[Records from a dataset]
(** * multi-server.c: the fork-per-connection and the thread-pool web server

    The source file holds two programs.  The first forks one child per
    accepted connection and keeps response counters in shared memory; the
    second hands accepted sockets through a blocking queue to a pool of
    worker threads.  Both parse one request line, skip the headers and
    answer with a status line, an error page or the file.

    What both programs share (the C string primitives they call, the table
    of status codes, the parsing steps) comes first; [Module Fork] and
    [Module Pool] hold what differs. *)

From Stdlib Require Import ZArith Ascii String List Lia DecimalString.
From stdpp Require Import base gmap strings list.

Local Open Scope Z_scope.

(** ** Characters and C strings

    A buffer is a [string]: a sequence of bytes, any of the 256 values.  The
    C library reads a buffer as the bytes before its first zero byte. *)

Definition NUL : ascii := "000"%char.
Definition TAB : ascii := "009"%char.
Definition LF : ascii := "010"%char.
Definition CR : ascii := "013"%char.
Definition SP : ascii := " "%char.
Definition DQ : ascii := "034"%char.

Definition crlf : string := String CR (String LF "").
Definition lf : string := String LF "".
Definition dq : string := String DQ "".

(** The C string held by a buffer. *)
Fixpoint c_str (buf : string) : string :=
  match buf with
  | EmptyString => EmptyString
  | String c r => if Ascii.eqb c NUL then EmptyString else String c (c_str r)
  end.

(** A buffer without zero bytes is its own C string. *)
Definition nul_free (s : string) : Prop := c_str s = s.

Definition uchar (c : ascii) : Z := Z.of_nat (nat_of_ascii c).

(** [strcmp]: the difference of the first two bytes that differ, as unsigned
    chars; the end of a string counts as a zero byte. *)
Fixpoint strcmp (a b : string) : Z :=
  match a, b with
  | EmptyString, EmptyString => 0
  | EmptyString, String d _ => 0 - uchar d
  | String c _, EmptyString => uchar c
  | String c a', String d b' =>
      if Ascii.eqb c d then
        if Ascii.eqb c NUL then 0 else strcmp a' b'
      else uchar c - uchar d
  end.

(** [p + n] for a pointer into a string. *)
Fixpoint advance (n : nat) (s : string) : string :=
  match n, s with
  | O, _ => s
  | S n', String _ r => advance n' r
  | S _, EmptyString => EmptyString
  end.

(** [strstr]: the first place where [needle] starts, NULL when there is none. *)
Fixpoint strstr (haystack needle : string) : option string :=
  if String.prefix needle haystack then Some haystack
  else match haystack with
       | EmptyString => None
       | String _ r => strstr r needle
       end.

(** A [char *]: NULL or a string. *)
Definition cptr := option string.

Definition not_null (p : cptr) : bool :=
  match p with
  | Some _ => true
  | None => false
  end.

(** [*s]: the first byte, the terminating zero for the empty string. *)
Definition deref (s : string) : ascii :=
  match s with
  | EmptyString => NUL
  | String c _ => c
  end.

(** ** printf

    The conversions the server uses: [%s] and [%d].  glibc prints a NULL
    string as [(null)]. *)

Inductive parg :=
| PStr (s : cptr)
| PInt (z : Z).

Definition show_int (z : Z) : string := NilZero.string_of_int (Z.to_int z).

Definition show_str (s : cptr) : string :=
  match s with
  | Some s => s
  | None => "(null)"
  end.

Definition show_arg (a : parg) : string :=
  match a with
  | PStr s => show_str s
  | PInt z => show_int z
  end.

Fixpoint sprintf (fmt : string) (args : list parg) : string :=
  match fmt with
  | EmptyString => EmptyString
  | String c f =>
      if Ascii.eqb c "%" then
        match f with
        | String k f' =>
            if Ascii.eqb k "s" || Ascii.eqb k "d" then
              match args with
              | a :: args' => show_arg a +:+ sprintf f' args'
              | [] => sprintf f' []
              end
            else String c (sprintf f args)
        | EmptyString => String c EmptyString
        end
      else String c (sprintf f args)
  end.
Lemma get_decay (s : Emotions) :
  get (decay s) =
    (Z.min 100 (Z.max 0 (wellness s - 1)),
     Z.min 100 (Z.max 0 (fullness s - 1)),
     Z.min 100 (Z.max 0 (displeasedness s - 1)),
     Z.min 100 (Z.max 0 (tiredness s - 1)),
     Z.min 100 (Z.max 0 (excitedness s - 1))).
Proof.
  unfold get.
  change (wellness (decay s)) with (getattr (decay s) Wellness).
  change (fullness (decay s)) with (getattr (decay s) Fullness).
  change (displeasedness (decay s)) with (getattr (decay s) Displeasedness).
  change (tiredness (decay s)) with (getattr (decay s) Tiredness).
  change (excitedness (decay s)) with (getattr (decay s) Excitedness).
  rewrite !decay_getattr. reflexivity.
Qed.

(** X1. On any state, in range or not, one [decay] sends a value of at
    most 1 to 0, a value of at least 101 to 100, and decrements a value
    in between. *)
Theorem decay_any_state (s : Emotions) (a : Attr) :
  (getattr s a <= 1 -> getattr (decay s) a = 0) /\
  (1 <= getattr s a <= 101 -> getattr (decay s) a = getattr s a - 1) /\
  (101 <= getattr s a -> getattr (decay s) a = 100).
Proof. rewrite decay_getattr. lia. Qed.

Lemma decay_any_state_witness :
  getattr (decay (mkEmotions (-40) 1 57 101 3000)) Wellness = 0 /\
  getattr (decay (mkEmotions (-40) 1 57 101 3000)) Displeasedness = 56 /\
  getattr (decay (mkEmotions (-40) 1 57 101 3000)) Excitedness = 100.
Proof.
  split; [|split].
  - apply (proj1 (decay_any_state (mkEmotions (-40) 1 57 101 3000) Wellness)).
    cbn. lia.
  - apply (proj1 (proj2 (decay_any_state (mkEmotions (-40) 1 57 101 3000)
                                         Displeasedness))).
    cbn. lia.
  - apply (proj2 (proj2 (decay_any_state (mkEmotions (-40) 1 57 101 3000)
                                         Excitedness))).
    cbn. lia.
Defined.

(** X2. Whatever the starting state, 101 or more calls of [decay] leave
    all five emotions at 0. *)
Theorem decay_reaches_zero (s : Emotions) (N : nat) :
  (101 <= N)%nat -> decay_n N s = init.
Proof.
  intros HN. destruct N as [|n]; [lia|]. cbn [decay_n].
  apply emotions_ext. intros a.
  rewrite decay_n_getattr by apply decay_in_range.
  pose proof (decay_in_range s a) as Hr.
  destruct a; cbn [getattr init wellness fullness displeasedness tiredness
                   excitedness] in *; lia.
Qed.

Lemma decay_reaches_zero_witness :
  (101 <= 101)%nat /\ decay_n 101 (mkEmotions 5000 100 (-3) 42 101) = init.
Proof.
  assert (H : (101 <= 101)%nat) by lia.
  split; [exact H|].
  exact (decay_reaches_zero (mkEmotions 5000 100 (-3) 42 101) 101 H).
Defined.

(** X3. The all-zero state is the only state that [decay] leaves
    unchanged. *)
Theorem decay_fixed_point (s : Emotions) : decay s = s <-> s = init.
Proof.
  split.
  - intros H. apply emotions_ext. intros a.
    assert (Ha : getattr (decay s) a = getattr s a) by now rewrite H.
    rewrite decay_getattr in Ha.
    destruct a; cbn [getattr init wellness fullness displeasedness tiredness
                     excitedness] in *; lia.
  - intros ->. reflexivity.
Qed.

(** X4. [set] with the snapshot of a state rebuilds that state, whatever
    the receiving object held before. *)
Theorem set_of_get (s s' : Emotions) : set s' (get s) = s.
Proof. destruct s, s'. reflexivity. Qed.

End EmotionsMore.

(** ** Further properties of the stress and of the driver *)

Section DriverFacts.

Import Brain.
---
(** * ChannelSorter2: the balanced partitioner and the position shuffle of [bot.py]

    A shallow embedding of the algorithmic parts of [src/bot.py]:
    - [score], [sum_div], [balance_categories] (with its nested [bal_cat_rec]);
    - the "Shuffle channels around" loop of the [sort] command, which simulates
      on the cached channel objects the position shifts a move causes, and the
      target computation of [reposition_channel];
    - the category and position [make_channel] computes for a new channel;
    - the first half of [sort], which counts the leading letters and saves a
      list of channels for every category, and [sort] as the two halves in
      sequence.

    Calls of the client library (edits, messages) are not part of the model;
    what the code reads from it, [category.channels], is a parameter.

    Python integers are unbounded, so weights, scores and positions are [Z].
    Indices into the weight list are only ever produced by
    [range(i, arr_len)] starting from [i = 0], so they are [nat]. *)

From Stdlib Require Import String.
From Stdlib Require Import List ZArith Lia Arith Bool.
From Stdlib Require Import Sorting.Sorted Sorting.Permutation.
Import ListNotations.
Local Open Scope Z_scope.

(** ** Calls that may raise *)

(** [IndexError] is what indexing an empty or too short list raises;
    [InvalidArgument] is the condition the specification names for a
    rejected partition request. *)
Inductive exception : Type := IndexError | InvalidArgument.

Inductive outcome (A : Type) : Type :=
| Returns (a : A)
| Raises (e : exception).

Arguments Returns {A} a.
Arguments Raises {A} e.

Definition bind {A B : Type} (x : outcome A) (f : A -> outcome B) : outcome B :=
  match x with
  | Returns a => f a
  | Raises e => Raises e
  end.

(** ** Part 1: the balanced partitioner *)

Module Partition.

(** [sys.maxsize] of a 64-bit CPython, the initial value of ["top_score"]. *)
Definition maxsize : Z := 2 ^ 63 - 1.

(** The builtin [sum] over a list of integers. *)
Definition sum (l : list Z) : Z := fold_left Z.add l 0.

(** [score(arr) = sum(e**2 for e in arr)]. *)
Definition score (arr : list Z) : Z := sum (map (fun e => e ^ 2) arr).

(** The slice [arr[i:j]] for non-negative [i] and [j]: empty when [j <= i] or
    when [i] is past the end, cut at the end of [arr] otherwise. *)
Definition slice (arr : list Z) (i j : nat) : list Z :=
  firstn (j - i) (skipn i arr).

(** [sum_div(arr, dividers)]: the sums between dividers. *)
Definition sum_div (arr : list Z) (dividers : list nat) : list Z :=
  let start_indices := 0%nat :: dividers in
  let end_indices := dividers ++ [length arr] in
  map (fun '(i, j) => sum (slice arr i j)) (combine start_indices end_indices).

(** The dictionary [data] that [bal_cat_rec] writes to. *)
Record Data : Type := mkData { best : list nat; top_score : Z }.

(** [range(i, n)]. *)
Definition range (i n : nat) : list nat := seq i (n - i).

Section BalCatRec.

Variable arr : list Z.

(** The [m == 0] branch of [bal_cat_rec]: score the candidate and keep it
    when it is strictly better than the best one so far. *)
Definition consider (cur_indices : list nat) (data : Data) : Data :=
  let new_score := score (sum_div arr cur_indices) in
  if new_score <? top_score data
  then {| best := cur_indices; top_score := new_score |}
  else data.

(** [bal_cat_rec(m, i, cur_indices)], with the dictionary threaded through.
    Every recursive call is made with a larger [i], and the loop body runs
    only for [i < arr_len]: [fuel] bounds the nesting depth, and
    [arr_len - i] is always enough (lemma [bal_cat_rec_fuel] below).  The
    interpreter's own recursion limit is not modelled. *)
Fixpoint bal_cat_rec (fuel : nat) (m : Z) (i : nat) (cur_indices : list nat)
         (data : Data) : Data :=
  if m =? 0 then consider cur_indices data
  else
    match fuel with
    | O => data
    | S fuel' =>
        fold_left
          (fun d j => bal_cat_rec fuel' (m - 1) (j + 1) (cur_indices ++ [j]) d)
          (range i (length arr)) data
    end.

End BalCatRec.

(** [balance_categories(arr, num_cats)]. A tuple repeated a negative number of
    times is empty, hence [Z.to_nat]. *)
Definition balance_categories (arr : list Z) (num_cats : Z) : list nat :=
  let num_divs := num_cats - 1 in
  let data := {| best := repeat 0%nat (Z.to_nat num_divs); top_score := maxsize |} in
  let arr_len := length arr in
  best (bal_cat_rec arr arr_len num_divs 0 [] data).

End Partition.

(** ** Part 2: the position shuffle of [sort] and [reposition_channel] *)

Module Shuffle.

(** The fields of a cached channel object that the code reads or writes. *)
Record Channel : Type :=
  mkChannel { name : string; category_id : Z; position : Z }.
--
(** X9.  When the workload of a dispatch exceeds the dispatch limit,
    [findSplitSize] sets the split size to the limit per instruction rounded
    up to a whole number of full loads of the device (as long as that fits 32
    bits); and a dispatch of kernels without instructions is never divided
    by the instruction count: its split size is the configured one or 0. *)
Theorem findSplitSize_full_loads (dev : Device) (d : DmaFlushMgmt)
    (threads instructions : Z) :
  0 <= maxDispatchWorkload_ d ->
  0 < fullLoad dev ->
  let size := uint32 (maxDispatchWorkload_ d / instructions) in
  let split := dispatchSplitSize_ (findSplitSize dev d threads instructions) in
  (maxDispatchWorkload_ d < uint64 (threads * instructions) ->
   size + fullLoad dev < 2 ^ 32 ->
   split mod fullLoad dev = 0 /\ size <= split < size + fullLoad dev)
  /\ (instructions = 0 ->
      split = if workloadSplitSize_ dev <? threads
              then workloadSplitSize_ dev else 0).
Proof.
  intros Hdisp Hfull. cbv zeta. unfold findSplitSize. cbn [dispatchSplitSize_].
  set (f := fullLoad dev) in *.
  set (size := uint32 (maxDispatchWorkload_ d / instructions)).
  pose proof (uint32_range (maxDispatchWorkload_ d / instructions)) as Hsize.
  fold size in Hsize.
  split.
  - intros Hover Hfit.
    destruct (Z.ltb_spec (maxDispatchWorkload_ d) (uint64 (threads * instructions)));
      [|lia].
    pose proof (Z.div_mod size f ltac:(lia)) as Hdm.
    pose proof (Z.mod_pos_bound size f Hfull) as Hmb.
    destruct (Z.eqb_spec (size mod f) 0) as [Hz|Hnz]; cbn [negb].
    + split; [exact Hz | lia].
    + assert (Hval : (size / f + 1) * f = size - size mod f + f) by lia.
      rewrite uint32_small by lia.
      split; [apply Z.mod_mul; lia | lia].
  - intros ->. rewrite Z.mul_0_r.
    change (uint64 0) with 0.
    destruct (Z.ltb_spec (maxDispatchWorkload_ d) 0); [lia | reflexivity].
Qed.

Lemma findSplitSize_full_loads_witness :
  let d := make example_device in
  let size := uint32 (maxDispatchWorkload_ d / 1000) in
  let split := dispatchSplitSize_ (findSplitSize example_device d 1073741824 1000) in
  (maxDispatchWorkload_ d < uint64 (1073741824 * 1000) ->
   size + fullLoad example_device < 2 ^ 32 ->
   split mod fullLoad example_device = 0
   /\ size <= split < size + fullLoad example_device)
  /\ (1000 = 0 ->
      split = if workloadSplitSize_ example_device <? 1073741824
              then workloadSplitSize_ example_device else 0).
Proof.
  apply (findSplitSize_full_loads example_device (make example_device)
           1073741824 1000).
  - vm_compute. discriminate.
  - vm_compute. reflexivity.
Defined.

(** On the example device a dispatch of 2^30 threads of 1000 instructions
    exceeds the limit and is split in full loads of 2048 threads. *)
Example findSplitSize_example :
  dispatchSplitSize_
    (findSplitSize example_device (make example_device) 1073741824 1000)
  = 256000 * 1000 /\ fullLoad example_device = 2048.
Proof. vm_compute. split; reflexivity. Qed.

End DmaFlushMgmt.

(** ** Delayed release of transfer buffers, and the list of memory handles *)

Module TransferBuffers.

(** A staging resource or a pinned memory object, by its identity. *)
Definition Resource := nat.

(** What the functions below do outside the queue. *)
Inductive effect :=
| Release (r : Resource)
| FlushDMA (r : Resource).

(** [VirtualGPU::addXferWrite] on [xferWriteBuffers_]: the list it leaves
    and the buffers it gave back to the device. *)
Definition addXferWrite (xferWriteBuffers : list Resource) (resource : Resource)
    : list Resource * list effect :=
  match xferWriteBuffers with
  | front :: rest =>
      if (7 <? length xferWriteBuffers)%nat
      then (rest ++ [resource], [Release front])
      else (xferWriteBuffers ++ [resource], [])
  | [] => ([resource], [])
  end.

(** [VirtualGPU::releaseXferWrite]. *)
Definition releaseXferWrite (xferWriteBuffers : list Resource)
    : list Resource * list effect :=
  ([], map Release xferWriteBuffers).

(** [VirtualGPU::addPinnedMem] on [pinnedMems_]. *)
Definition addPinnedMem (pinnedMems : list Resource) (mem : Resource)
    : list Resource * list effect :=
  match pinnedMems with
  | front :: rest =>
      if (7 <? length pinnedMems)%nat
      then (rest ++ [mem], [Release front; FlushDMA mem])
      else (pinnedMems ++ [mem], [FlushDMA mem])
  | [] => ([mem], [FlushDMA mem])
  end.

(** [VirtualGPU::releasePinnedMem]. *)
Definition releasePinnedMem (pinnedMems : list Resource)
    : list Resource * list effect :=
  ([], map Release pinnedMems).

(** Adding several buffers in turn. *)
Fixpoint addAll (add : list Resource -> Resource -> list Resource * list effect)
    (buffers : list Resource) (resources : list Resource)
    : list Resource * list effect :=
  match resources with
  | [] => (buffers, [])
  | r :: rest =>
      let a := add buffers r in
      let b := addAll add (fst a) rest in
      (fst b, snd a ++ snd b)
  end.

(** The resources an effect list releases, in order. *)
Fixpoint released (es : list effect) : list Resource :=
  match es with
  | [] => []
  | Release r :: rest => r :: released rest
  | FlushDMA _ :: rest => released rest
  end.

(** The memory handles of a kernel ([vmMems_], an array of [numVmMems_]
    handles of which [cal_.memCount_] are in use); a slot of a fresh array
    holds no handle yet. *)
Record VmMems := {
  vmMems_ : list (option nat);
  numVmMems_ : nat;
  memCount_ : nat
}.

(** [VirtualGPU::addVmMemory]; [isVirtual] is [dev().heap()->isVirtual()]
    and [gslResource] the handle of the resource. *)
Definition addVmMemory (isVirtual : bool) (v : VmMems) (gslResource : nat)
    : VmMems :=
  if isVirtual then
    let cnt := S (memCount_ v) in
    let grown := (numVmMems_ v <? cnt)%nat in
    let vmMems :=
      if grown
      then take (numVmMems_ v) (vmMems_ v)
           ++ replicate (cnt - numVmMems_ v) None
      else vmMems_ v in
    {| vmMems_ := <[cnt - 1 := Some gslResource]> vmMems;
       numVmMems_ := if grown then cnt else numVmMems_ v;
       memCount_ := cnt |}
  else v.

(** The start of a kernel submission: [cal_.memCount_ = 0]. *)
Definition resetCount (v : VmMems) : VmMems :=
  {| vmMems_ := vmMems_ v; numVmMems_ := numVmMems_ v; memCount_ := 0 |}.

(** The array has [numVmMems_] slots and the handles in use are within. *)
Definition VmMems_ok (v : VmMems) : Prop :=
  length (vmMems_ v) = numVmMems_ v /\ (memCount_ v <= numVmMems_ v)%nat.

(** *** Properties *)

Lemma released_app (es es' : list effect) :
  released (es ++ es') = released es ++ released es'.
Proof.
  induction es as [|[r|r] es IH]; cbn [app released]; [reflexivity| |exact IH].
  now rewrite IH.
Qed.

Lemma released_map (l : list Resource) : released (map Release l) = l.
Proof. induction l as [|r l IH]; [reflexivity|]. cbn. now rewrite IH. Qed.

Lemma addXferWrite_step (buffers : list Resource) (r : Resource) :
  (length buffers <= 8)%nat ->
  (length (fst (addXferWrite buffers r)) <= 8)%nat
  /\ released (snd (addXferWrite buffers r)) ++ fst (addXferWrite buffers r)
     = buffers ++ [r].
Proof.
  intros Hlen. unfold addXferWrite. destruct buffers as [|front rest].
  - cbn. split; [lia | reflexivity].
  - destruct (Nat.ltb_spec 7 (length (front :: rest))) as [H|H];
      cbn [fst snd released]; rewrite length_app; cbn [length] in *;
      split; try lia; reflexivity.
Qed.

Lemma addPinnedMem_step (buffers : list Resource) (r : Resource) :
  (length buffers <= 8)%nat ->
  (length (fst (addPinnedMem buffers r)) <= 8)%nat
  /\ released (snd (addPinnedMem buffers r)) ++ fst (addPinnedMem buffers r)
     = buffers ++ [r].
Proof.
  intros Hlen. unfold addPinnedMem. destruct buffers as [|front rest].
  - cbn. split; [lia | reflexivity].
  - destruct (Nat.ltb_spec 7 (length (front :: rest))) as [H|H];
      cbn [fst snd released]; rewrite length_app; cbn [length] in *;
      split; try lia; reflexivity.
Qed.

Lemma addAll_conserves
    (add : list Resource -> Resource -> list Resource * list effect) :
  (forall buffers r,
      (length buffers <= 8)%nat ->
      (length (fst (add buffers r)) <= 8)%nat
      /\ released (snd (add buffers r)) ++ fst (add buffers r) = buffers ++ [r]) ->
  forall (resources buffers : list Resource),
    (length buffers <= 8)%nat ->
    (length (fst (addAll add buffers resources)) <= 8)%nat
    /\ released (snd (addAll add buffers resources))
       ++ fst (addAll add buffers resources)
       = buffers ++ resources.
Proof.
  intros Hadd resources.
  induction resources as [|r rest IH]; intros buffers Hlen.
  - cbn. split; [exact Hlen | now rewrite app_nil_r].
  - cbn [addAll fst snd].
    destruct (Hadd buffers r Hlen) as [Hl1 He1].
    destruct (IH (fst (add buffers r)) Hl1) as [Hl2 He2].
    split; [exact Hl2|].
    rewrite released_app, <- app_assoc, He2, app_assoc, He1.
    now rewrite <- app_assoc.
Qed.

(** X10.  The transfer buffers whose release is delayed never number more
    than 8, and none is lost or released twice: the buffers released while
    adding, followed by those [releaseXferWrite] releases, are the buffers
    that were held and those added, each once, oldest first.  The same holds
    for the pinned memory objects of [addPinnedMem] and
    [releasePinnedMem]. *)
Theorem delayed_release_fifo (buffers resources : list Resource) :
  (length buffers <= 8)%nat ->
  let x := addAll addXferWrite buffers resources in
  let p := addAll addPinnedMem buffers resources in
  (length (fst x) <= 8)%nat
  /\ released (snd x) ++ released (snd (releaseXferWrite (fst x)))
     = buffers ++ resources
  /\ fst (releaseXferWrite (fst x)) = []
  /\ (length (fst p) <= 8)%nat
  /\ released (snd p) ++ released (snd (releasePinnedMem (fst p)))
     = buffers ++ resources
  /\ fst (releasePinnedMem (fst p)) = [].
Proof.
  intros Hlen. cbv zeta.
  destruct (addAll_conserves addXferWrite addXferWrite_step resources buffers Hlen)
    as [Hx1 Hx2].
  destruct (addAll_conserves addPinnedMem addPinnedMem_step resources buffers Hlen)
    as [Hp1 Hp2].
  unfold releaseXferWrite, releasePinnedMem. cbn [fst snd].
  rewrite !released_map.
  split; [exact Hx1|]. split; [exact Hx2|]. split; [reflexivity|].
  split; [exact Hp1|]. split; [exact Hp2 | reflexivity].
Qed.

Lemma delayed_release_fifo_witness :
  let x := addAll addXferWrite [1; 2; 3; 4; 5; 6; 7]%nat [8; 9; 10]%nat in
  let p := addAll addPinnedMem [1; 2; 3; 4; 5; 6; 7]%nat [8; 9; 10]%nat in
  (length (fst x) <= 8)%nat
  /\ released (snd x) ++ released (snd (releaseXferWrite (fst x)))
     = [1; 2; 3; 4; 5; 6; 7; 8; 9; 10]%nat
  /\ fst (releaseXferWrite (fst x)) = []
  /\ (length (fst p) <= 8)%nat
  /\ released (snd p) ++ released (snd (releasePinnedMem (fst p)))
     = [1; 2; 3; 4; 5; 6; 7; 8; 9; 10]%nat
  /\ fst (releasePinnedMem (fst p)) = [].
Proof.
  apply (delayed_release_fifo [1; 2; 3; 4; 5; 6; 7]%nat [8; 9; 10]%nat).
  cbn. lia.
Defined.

# [Task directions]
Look above for the line holding "(** * multi-server.c: the" and the line holding "A buffer is". Retype both, and every line between them, word for word and nothing else.

# [Answer area]
(** * multi-server.c: the fork-per-connection and the thread-pool web server

    The source file holds two programs.  The first forks one child per
    accepted connection and keeps response counters in shared memory; the
    second hands accepted sockets through a blocking queue to a pool of
    worker threads.  Both parse one request line, skip the headers and
    answer with a status line, an error page or the file.

    What both programs share (the C string primitives they call, the table
    of status codes, the parsing steps) comes first; [Module Fork] and
    [Module Pool] hold what differs. *)

From Stdlib Require Import ZArith Ascii String List Lia DecimalString.
From stdpp Require Import base gmap strings list.

Local Open Scope Z_scope.

(** ** Characters and C strings

    A buffer is a [string]: a sequence of bytes, any of the 256 values.  The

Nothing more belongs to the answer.